When a Source is advertising USB Type-C Default current, the Sink behavior is defined as follows:

  • It connects as a USB 2.0 or USB 3.2 device, after which the Sink shall follow the appropriate USB specification.

So far it sounds like the standard USB negotiation process, where you enumerate with 100 mA or less, and then request 500 mA in your descriptors and possibly get rejected by the Host.

But then it gives another option:

  • It attaches as a USB Type-C Power Sinking Device (PSD), after which the Sink may draw up to 500 mA.

A Power Sinking Device (PSD) is defined as:

Sink which draws power but has no other USB or Alternate Mode communication function, e.g. a USB-powered light.

And that's all it says in the spec; I can't find anything else about PSDs.

So it sounds like a circuit with no communication ability is legally allowed to draw 500 mA from a USB Type-C connector that advertises any of the 3 current ranges.

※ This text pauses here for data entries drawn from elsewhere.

(** C6, as the code has it.  For every resolver state in which the
    fallback identifier is loaded, as construction leaves it, and every
    locale identifier [x]: [setLanguage(x)] is a no-op returning true
    when [x] equals the current locale; when [x] differs, it commits the
    change and returns true if the loader succeeds on [x] or [x] is the
    fallback identifier; when the loader reports that [x] has no source
    it leaves the resolver state unchanged and returns false; when the
    loader throws (a source that cannot be read or parsed) the error
    reaches the caller and the resolver state is unchanged; and
    [setLanguage(x)] called again with the same [x] completes as the
    first call did and leaves the state the first call left, with true
    both times when the first call returns true. *)
Theorem setLanguage_outcomes {platform : Node.Platform} (self : I18n.I18n) (x : string) :
  I18n.fallbackLocale self ∈ I18n.loadedLocales self →
  let loaded := I18n.loadLocale x self in
  let set := I18n.setLanguage x self in
  let again := I18n.setLanguage x (I18n.self_after set) in
  (x = I18n.locale self → set = I18n.Ran (Node.Normal true) self [])
  ∧ (x ≠ I18n.locale self →
     I18n.completed loaded = Node.Normal true ∨ x = I18n.fallbackLocale self →
     I18n.completed set = Node.Normal true
     ∧ I18n.self_after set = Notions.with_locale x (I18n.self_after loaded))
  ∧ (x ≠ I18n.locale self →
     I18n.completed loaded = Node.Normal false →
     I18n.completed set = Node.Normal false ∧ I18n.self_after set = self)
  ∧ (x ≠ I18n.locale self →
     ∀ message, I18n.completed loaded = Node.Throw message →
     I18n.completed set = Node.Throw message ∧ I18n.self_after set = self)
  ∧ (I18n.completed again = I18n.completed set
     ∧ I18n.self_after again = I18n.self_after set)
  ∧ (I18n.completed set = Node.Normal true →
     again = I18n.Ran (Node.Normal true) (I18n.self_after set) []).
Proof.
  intros Hfallback loaded set again.
  assert (I18n.completed set = Node.Normal true →
          again = I18n.Ran (Node.Normal true) (I18n.self_after set) []) as Htrue.
  { intros Hset. unfold again.
    rewrite (LocaleFacts.setLanguage_unfold x (I18n.self_after set)).
    unfold set. rewrite LocaleFacts.setLanguage_true_locale by done.
    by rewrite String.eqb_refl. }
  assert (x ≠ I18n.locale self →
          set = match I18n.completed loaded with
                | Node.Normal b =>
                    if b || String.eqb x (I18n.fallbackLocale (I18n.self_after loaded))
                    then I18n.Ran (Node.Normal true)
                           (Notions.with_locale x (I18n.self_after loaded))
                           (I18n.warned loaded)
                    else I18n.Ran (Node.Normal false) (I18n.self_after loaded)
                           (I18n.warned loaded
                            ++ ["[i18n] Failed to set language to " +:+ x
                                +:+ ", keeping current: "
                                +:+ I18n.locale (I18n.self_after loaded)])
                | Node.Throw message =>
                    I18n.Ran (Node.Throw message) (I18n.self_after loaded)
                      (I18n.warned loaded)
                end) as Hset.
  { intros Hne. unfold set. rewrite LocaleFacts.setLanguage_unfold.
    by rewrite (proj2 (String.eqb_neq _ _) Hne). }
  assert (I18n.completed again = I18n.completed set
          ∧ I18n.self_after again = I18n.self_after set) as Hagain.
  { pose proof (LocaleFacts.setLanguage_other_same x self) as Hsame.
    fold set in Hsame.
    destruct (I18n.completed set) as [ [ | ] | message ] eqn:Hcompleted.
    - by rewrite Htrue.
    - unfold again. rewrite Hsame by done. fold set. by split; [ | apply Hsame ].
    - unfold again. rewrite Hsame by done. fold set. by split; [ | apply Hsame ]. }
  pose proof (LocaleFacts.loadLocale_cases x self) as Hcases.
  fold loaded in Hcases. cbv zeta in Hcases.
  split_and!; try done; try apply Hagain.
  - intros ->. unfold set. rewrite LocaleFacts.setLanguage_unfold.
    by rewrite String.eqb_refl.
  - intros Hne Hor. rewrite (Hset Hne).
    destruct Hor as [ Hok | -> ]; [ by rewrite Hok | ].
    destruct Hcases as [ [_ Hr] | [ [Hout _] | [ [Hout _] | [Hout _] ] ] ];
      try done.
    by rewrite Hr.
  - intros Hne Hfalse. rewrite (Hset Hne), Hfalse.
    destruct Hcases
      as [ [_ Hr] | [ (_ & Hr & _) | [ (_ & Hx & _ & Hself) | (_ & _ & m & Hr) ] ] ];
      try congruence.
    + rewrite Hr in Hfalse. done.
    + rewrite Hself. simpl. by rewrite (proj2 (String.eqb_neq _ _) Hx).
  - intros Hne message Hthrow. rewrite (Hset Hne), Hthrow. simpl.
    split; [ done | ].
    destruct Hcases
      as [ [_ Hr] | [ (_ & Hr & _) | [ (_ & _ & Hr & _) | (_ & Hself & _) ] ] ];
      first [ done | congruence | by rewrite Hr in Hthrow ].
Qed.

But then in Legacy Cable Assemblies, the USB Type-C to USB 2.0 Standard-A Cable Assembly is described as:

Pin A5 (CC) of the USB Type-C plug shall be connected to VBUS through a resistor Rp (56 kΩ ± 5%).

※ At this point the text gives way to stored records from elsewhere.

(** C4 for [get_weather] on the multi-tool server. *)
Lemma unknown_tool_is_rejected_witness :
  let s := multimcp_server (answers (Raise (ClientError "unreachable"))) "key" in
  ~ registered s "get_weather" /\
  call_tool s "get_weather" [("city", PStr "Paris")] world0 =
    (Raise (ValueError "Unknown tool: get_weather"), world0).
Proof.
  assert (Hn : ~ registered (multimcp_server (answers (Raise (ClientError "unreachable"))) "key")
                 "get_weather").
  { intros [H | [H | []]]; discriminate H. }
  split; [exact Hn |].
  apply (unknown_tool_is_rejected (answers (Raise (ClientError "unreachable"))) "key").
  - right. left. reflexivity.
  - exact Hn.
Defined.

(** C5 for [search_twitter_mentions] called without [keywords]. *)
Lemma missing_argument_fails_before_any_request_witness :
  let s := multimcp_server (answers (Ok (mk_response 200 (Ok (PList []))))) "key" in
  call_tool s "get_coin_price" [] world0 =
    (Raise (ValueError "coin_id is required"), world0) /\
  call_tool s "search_twitter_mentions" [("coin_id", PStr "bitcoin")] world0 =
    (Raise (ValueError "keywords is required"), world0) /\
  requests (snd (call_tool s "search_twitter_mentions" [("coin_id", PStr "bitcoin")] world0)) = [].
Proof.
  apply (missing_argument_fails_before_any_request
           (answers (Ok (mk_response 200 (Ok (PList []))))) "key"
           (multimcp_server (answers (Ok (mk_response 200 (Ok (PList []))))) "key")
           (nth 1 (catalog (multimcp_server (answers (Ok (mk_response 200 (Ok (PList []))))) "key"))
                PNone)
           "search_twitter_mentions" "keywords" [("coin_id", PStr "bitcoin")] world0).
  - right. left. reflexivity.
  - right. left. reflexivity.
  - reflexivity.
  - left. reflexivity.
  - reflexivity.
Defined.

(** C7 for the keywords [btc], [eth] and the one-record answer. *)
Lemma mentions_found_are_returned_witness :
  let up := answers (Ok (mk_response 200 (Ok (PList [PDict [("id", PInt 1)]])))) in
  fst (MultiMCP.search_twitter_mentions up "key" (keyword_list ["btc"; "eth"]) world0) =
    Ok (PList [PDict [("id", PInt 1)]]) /\
  fst (MultiMCP.call_tool up "key" "search_twitter_mentions"
         [("keywords", keyword_list ["btc"; "eth"])] world0) =
    Ok (text_content "[{'id': 1}]").
Proof.
  pose proof (mentions_found_are_returned
                (answers (Ok (mk_response 200 (Ok (PList [PDict [("id", PInt 1)]])))))
                "key" ["btc"; "eth"] [PDict [("id", PInt 1)]] world0 eq_refl) as [H1 H2].
  split; [rewrite H1; reflexivity | exact H2].
Defined.

(** C7 as stated fails at the empty keyword list: the endpoint answers
    with its array, the fetcher would return it, and [call_tool] raises. *)
Lemma empty_keywords_are_rejected_with_mentions_at_hand :
  let up := answers (Ok (mk_response 200 (Ok (PList [PDict [("id", PInt 1)]])))) in
  fst (MultiMCP.search_twitter_mentions up "key" (keyword_list []) world0) =
    Ok (PList [PDict [("id", PInt 1)]]) /\
  fst (MultiMCP.call_tool up "key" "search_twitter_mentions"
         [("keywords", keyword_list [])] world0) =
    Raise (ValueError "keywords is required").
Proof. cbv zeta. split; reflexivity. Qed.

Which puts it into the "Default" category above.

So this would mean that a device can legally draw 500 mA from a standard USB-A port through a C-to-A cable without any enumeration or communication at all?

PSDs were added to the spec in Release 1.3, July 13, 2017, described in Default Current Clarification for non-USB Devices which gives a little more context:

Brief description of the functional changes proposed: Clarify the power a non-USB device is allowed to draw when a Source advertises default USB Type-C current.

Benefits as a result of the proposed changes: Allows a non-USB device such as a power bank to draw up to 500mA when the Source advertises default USB Type-C Current.

An assessment of the impact to the existing revision and systems that currently conform to the USB specification: Likely little as the Sources are already required to be able to supply at least 500mA when advertising default USB Type-C Current.

Even legacy USB-A Sources?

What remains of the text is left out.